Back in Foster's day they walked five miles uphill both ways just to get Bayer aspirin to put between their ladyfolk's knees.
Rosie Gray, writing at BuzzFeed, chatted up Rick Santorum about the unfortunate comments his SuperPAC backer, Foster Friess, made about contraception earlier:
Rick Santorum wasn’t very amused by his friend and super PAC backer Foster Friess’ comment today about using aspirin as birth control.
Today on MSNBC, Friess said “Back in my days they used Bayer aspirin for contraceptives,” adding, “The gals put it between their knees and it wasn’t that costly.”
Asked about the quote outside the Oakland County Republican Party’s Lincoln Day Dinner here in Novi, Santorum wasn’t at first aware of the incident — but when it was described to him, he told BuzzFeed “I’m not responsible for every bad joke one of my supporters makes.”
Friess will be appearing on MSNBC again at 10 tonight to “set the record straight” on his aspirin remark, he tweeted earlier.

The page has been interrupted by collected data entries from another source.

(* ===== verification/Runtime.v ===== *)
(** broker/bounds.py and broker/runtime.py: how an approved call reaches its
    tool.

    The loopback transport is the interface [Transport]: what opening a request
    answers, and whether the operation's deadline has passed.  The branch of
    [_parse_jsonrpc] for event streams is never taken (its caller reads streams
    with [_read_sse]) and is not modelled. *)

From stdpp Require Import base tactics list strings.
From Stdlib Require Import ZArith Lia Ascii.
From S2P Require Import Prelude PyStr Json Registry SpsWire.

(** ** bounds.py *)

(** One [read1]: bytes, or the exception it raises. *)
Inductive read1 := Bytes (c : string) | Fails (e : exn).

Definition LimitExceeded : exn := OtherExn "LimitExceeded".

(** The chunks of a response read to its end, and the budget left. *)
Fixpoint read_response (answers : list read1) (budget : Z) : res string * Z :=
  match answers with
  | [] => (Ok EmptyString, budget)
  | Fails e :: _ => (Raise e, budget)
  | Bytes c :: answers' =>
      if PyStr.empty c then (Ok EmptyString, budget)
      else
        let budget := budget - len c in
        if budget <? 0 then (Raise LimitExceeded, budget)
        else let '(r, b) := read_response answers' budget in (rest ← r; Ok (c +:+ rest), b)
  end.

(** ** The transport *)

Record http_request := HttpRequest { hq_url : string; hq_headers : dict string; hq_body : string }.

(** A response, an HTTPError, a URLError whose reason is a refused connection
    or another one, or an exception of another kind. *)
Inductive opened :=
| Resp (content_type : string) (session : option string) (body : list read1)
| HttpError (code : Z) (body : list read1)
| Refused
| UrlError (reason : string)
| OpenFails (e : exn).

Class Transport (N : Type) := {
  open : N -> http_request -> opened * N;
  past_deadline : N -> bool;
  decode_bytes : string -> option string }.

(** [rt_trace] holds the requests that were opened and whether the connection
    was refused. *)
Record rt (N : Type) := Rt { rt_net : N; rt_budget : Z; rt_trace : list (http_request * bool) }.
Arguments Rt {N}.
Arguments rt_net {N}.
Arguments rt_budget {N}.
Arguments rt_trace {N}.

Definition MCP_PROTOCOL_VERSION : string := "2025-06-18".

(** [_env_tool_secret], given what the channel state holds. *)
Definition _env_tool_secret (channel : option string) : option string :=
  match channel with Some (String _ _ as v) => Some (strip v) | _ => None end.

Definition present (secret : option string) : dict string :=
  match secret with Some (String _ _ as v) => [("X-Toolstack-Secret"%string, v)] | _ => [] end.

Definition tool_url (o : tool_op) (path : string) : string := "http://127.0.0.1:" +:+ str_of_Z (o_port o) +:+ path.

Section Runtime.
Context {N : Type} `{Transport N}.
Implicit Types (s : rt N) (o : tool_op).

Definition RT (T : Type) : Type := rt N -> res T * rt N.
#[local] Instance RT_ret : MRet RT := fun _ a s => (Ok a, s).
#[local] Instance RT_bind : MBind RT := fun _ _ f m s =>
  match m s with (Ok a, s') => f a s' | (Raise e, s') => (Raise e, s') end.
Definition raise {T} (e : exn) : RT T := fun s => (Raise e, s).

Definition is_refused (a : opened) : bool := match a with Refused => true | _ => false end.

Definition send (req : http_request) : RT opened := fun s =>
  let '(a, n) := open (rt_net s) req in (Ok a, Rt n (rt_budget s) (rt_trace s ++ [(req, is_refused a)])).

Definition receive_body (answers : list read1) : RT string := fun s =>
  let '(r, b) := read_response answers (rt_budget s) in (r, Rt (rt_net s) b (rt_trace s)).

(** [json.loads] of bytes; bytes that do not decode raise another subclass of
    ValueError than text that does not parse. *)
Inductive loaded := Loaded (v : json) | NotJson | NotText.
Definition loads_bytes (body : string) : loaded :=
  match decode_bytes body with
  | None => NotText
  | Some text => match loads text with Ok v => Loaded v | Raise _ => NotJson end
  end.

Definition parse_reply (body : string) : RT json :=
  match loads_bytes body with
  | Loaded v => mret v
  | NotJson => raise RuntimeError
  | NotText => raise ValueError
  end.

Definition call_body (op : string) (fields : dict json) (arguments : json) (request_id : Z) (caller_name : json) : string :=
  dumps (JObj (fields ++ [("arguments"%string, arguments); ("broker_request_id"%string, JInt request_id);
                          ("caller"%string, JObj [("name"%string, caller_name)])])).

(** ** api *)

Definition _execute_api (secret : option string) o (arguments : json) (request_id : Z) (caller_name : json) : RT json :=
  a ← send (HttpRequest (tool_url o ("/v1/actions/" +:+ o_op o))
              (("Content-Type"%string, "application/json"%string) :: present secret)
              (call_body (o_op o) [] arguments request_id caller_name));
  match a with
  | Resp _ _ answers => body ← receive_body answers; parse_reply body
  | HttpError _ _ => raise RuntimeError
  | Refused => raise NotDispatched
  | UrlError _ => raise ToolUnreachable
  | OpenFails e => raise e
  end.

(** ** rest *)

Definition rest_envelope (v : json) : RT json :=
  match v with
  | JObj parsed =>
      if dmem parsed "status" then mret v
      else if bool_decide (jget parsed "error" = JStr "outbound_unreachable") then raise ToolUnreachable
      else raise RuntimeError
  | _ => raise RuntimeError
  end.

Definition _execute_rest (secret : option string) o (arguments : json) (request_id : Z) (caller_name : json) : RT json :=
  a ← send (HttpRequest (tool_url o "/sendrequest")
              (("Content-Type"%string, "application/json"%string) :: present secret)
              (call_body (o_op o) [("op"%string, JStr (o_op o))] arguments request_id caller_name));
  match a with
  | Resp _ _ answers | HttpError _ answers => body ← receive_body answers; v ← parse_reply body; rest_envelope v
  | Refused => raise NotDispatched
  | UrlError _ => raise ToolUnreachable
  | OpenFails e => raise e
  end.

(** ** mcp *)

(** Whether a message is the answer to [msg_id]. *)
Definition answers_id (msg_id : Z) (m : dict json) : bool :=
  bool_decide (jget m "jsonrpc" = JStr "2.0") && bool_decide (jget m "id" = JInt msg_id).

Definition rstrip_cr (l : list ascii) : list ascii := rev (drop_while (fun c => code c =? 13) (rev l)).
Definition data_line (line : string) : option string :=
  if starts_with "data:" line
  then Some (of_chars (drop_while is_byte_space (chars (str_drop 5 line)))) else None.

(** One complete line: the matching message, or the data of the open event. *)
Definition sse_line (msg_id : Z) (data : list string) (line : string) : dict json + list string :=
  let line := of_chars (rstrip_cr (chars line)) in
  match data_line line with
  | Some d => inr (data ++ [d])
  | None =>
      if PyStr.empty line then
        match data with
        | [] => inr []
        | _ =>
            match loads_bytes (join (String newline EmptyString) data) with
            | Loaded (JObj m) => if answers_id msg_id m && (dmem m "result" || dmem m "error") then inl m else inr []
            | _ => inr []
            end
        end
      else inr data
  end.

Fixpoint sse_lines (msg_id : Z) (data : list string) (lines : list string) : dict json + list string :=
  match lines with
  | [] => inr data
  | line :: lines' =>
      match sse_line msg_id data line with
      | inl m => inl m
      | inr data' => sse_lines msg_id data' lines'
      end
  end.

(** The complete lines of a text and what follows the last newline. *)
Definition cut_lines (text : string) : list string * string :=
  let l := split_char newline text in (removelast l, List.last l EmptyString).

(** [_read_sse]: the response is read no further than the matching event. *)
Fixpoint _read_sse (msg_id : Z) (answers : list read1) (pending : string) (data : list string) (budget : Z)
    : res (dict json) * Z :=
  match answers with
  | [] => (Raise RuntimeError, budget)
  | Fails e :: _ => (Raise e, budget)
  | Bytes c :: answers' =>
      if PyStr.empty c then (Raise RuntimeError, budget)
      else
        let budget := budget - len c in
        if budget <? 0 then (Raise LimitExceeded, budget)
        else
          let '(lines, pending) := cut_lines (pending +:+ c) in
          match sse_lines msg_id data lines with
          | inl m => (Ok m, budget)
          | inr data => _read_sse msg_id answers' pending data budget
          end
  end.

Definition read_sse (msg_id : Z) (answers : list read1) : RT (dict json) := fun s =>
  let '(r, b) := _read_sse msg_id answers EmptyString [] (rt_budget s) in (r, Rt (rt_net s) b (rt_trace s)).

Definition _parse_jsonrpc (raw : string) : RT (dict json) :=
  v ← parse_reply raw;
  match v with JObj m => mret m | _ => raise RuntimeError end.

Definition opt_header (name : string) (v : option string) : dict string :=
  match v with Some (String _ _ as t) => [(name, t)] | _ => [] end.

(** A header value as http.client writes it: texts and integers only. *)
Definition header_text (v : json) : res (option string) :=
  if negb (truthy v) then Ok None
  else match v with
       | JStr t => Ok (Some t)
       | JInt z => Ok (Some (str_of_Z z))
       | JBool b => Ok (Some (if b then "True" else "False")%string)
       | _ => Raise TypeError
       end.

Definition mcp_headers (secret session protocol : option string) : dict string :=
  [("Content-Type"%string, "application/json"%string); ("Accept"%string, "application/json, text/event-stream"%string)]
  ++ present secret ++ opt_header "Mcp-Session-Id" session ++ opt_header "MCP-Protocol-Version" protocol.

(** [base], [secret] and the negotiated version come from the caller. *)
Definition _mcp_request (base : string) (secret session : option string) (protocol : json) (msg_id : Z)
    (method : string) (params : json) : RT (json * option string) :=
  match header_text protocol with
  | Raise e => raise e
  | Ok protocol =>
      a ← send (HttpRequest base (mcp_headers secret session protocol)
                  (dumps (JObj [("jsonrpc"%string, JStr "2.0"); ("id"%string, JInt msg_id);
                                ("method"%string, JStr method); ("params"%string, params)])));
      match a with
      | Resp ctype new_session answers =>
          message ← (if contains "text/event-stream" ctype then read_sse msg_id answers
                     else raw ← receive_body answers; _parse_jsonrpc raw);
          if negb (answers_id msg_id message) then raise RuntimeError
          else if dmem message "error" then
            (if truthy (jget message "error")
             then match jget message "error" with JObj _ => raise RuntimeError | _ => raise (OtherExn "AttributeError") end
             else raise RuntimeError)
          else mret (jget message "result", match new_session with Some (String _ _) => new_session | _ => session end)
      | HttpError _ _ => raise RuntimeError
      | Refused | UrlError _ => raise ToolUnreachable
      | OpenFails e => raise e
      end
  end.

Definition _mcp_notify (base : string) (secret session : option string) (protocol : json) (method : string) (params : json)
    : RT unit :=
  match header_text protocol with
  | Raise e => raise e
  | Ok protocol =>
      a ← send (HttpRequest base (mcp_headers secret session protocol)
                  (dumps (JObj [("jsonrpc"%string, JStr "2.0"); ("method"%string, JStr method); ("params"%string, params)])));
      match a with
      | Resp _ _ answers => _ ← receive_body answers; mret tt
      | HttpError _ _ | Refused | UrlError _ => mret tt
      | OpenFails e => raise e
      end
  end.

Definition initialize_params : json :=
  JObj [("protocolVersion"%string, JStr MCP_PROTOCOL_VERSION); ("capabilities"%string, JObj []);
        ("clientInfo"%string, JObj [("name"%string, JStr "toolstack-broker"); ("version"%string, JStr "0.1.0")])].

Definition _execute_mcp (secret : option string) o (arguments : json) (request_id : Z) (caller_name : json) : RT json :=
  let base := tool_url o "/mcp" in
  '(init_result, session) ← _mcp_request base secret None JNull 1 "initialize" initialize_params;
  match init_result with
  | JObj init =>
      let protocol := if truthy (jget init "protocolVersion") then jget init "protocolVersion" else JStr MCP_PROTOCOL_VERSION in
      _ ← _mcp_notify base secret session protocol "notifications/initialized" (JObj []);
      '(result, _) ← _mcp_request base secret session protocol 2 "tools/call"
        (JObj [("name"%string, JStr (o_op o)); ("arguments"%string, arguments);
               ("_meta"%string, JObj [("broker_request_id"%string, JInt request_id);
                                      ("caller"%string, JObj [("name"%string, caller_name)])])]);
      match result with JNull => raise RuntimeError | _ => mret result end
  | _ => raise RuntimeError
  end.

(** ** execute *)

Definition _execute (secret : option string) o (arguments : json) (request_id : Z) (caller_name : json) : RT json :=
  if String.eqb (o_type o) "api" then _execute_api secret o arguments request_id caller_name
  else if String.eqb (o_type o) "mcp" then _execute_mcp secret o arguments request_id caller_name
  else if String.eqb (o_type o) "rest" then _execute_rest secret o arguments request_id caller_name
  else raise RuntimeError.

Definition RESPONSE_MAX : Z := 32 * 1024 * 1024.

(** [execute] under [operation_bounds]: a fresh budget, and a result that comes
    too late is an exception. *)
Definition execute (secret : option string) o (arguments : json) (request_id : Z) (caller_name : json) (n : N)
    : res json * rt N :=
  let '(r, s) := _execute secret o arguments request_id caller_name (Rt n RESPONSE_MAX []) in
  match r with
  | Ok _ => if past_deadline (rt_net s) then (Raise TimeoutError, s) else (r, s)
  | Raise _ => (r, s)
  end.
End Runtime.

Speaking with Lawrence O’Donnell this evening, Friess played dumb, saying: “Back in my days, they didn’t have the birth control pill, so to suggest that Bayer Aspirin could be a birth control was considered pretty ridiculous and quite funny. So I think that was the gist of that story, but what’s been nice, it gives an opportunity to really look at what this contraceptive issue is all about.”
Right, the part about putting the aspiring between girls’ knees had nothing to do with it.
“I have been blessed by contraceptives,” Friess went on, inexplicably. “It’s an important thing for many women. it’s allowed them to advance their careers and make their own choices. That’s what’s special about America. People can choose. That’s what’s so annoying about this idea that President Obama forcing people to do something that is against their religious beliefs and that’s what the issue’s about, where Rick Santorum, as I said earlier, you know what his position is, but yet he’s never had any attempts, in fact, has even funded contraceptives to fight aids in Africa.”
What an odd shuffle. It’s almost as though Santorum and Friess are coordinating their message, and when Santorum expressed his distaste for Friess’s joke, Friess backed away from it. Not surprising, really, given Santorum’s meteoric rise in the polls and his need to start appealing to larger swaths of the American public. One can only play the far-right social conservative card in so many settings. After a while you need to diversify.
The problem for Santorum is that he really can’t shake his social conservative bona fides. That’s his strength and his weakness. Despite what Politfact might say, a majority of Americans are not hardcore so-cons, and most Americans are pro-birth control. 2011 was the first year that most Americans voiced a favorable opinion about gay marriage, for that matter. Santorum’s politics are a dying breed.
I hope he wins the nomination, even though I’m pretty sure he won’t.